EXERCISE GOAL
Take the line containing "Some (Ends (mkOutcome false false" in the listing below and copy it, along with every line after it, without alteration.

RECORDS FOR THE EXERCISE
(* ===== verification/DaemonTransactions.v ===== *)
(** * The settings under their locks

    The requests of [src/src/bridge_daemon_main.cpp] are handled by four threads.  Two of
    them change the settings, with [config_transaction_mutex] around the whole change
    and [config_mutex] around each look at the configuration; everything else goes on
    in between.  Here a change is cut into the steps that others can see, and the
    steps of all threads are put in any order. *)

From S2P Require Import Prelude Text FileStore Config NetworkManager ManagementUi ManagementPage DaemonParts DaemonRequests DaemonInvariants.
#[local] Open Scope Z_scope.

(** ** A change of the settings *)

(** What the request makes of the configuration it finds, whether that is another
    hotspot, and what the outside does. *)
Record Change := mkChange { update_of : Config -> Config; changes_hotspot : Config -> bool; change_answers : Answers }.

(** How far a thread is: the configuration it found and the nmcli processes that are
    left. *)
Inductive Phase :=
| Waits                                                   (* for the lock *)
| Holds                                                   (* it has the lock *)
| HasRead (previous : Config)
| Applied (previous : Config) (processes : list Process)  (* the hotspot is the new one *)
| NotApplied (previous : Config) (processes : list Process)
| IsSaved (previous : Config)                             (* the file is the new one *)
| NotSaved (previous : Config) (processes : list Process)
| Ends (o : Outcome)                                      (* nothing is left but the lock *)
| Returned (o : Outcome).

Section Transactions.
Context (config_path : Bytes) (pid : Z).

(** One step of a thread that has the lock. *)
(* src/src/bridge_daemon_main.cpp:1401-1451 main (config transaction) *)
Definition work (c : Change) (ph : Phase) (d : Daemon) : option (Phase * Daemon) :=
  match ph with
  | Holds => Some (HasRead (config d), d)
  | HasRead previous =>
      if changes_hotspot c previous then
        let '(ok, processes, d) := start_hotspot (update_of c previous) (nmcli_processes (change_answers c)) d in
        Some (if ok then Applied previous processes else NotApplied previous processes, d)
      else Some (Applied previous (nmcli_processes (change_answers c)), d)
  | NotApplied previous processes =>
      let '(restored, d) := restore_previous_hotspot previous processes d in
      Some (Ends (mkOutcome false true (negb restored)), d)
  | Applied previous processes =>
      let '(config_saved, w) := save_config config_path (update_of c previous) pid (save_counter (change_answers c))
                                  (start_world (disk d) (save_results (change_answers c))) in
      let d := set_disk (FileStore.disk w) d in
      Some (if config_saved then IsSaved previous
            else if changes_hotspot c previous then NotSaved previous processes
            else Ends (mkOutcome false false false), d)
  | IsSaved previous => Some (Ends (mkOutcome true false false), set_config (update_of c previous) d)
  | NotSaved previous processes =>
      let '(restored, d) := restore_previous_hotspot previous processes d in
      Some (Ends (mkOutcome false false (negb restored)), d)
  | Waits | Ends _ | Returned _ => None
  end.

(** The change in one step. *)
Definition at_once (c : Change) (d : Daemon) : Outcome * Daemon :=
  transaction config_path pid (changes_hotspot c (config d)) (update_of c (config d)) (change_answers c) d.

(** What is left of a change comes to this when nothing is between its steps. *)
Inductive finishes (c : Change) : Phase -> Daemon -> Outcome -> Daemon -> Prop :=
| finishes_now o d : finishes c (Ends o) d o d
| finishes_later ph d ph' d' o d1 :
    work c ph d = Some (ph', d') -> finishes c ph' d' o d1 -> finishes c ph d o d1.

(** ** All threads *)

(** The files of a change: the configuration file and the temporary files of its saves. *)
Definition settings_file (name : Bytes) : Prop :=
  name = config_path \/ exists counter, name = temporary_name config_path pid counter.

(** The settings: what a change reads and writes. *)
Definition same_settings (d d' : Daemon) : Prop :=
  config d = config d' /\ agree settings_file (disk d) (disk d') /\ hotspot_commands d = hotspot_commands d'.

ANSWER FOR THE TASK
      Some (Ends (mkOutcome false false (negb restored)), d)
  | Waits | Ends _ | Returned _ => None
  end.

(** The change in one step. *)
Definition at_once (c : Change) (d : Daemon) : Outcome * Daemon :=
  transaction config_path pid (changes_hotspot c (config d)) (update_of c (config d)) (change_answers c) d.

(** What is left of a change comes to this when nothing is between its steps. *)
Inductive finishes (c : Change) : Phase -> Daemon -> Outcome -> Daemon -> Prop :=
| finishes_now o d : finishes c (Ends o) d o d
| finishes_later ph d ph' d' o d1 :
    work c ph d = Some (ph', d') -> finishes c ph' d' o d1 -> finishes c ph d o d1.

(** ** All threads *)

(** The files of a change: the configuration file and the temporary files of its saves. *)
Definition settings_file (name : Bytes) : Prop :=
  name = config_path \/ exists counter, name = temporary_name config_path pid counter.

(** The settings: what a change reads and writes. *)
Definition same_settings (d d' : Daemon) : Prop :=
  config d = config d' /\ agree settings_file (disk d) (disk d') /\ hotspot_commands d = hotspot_commands d'.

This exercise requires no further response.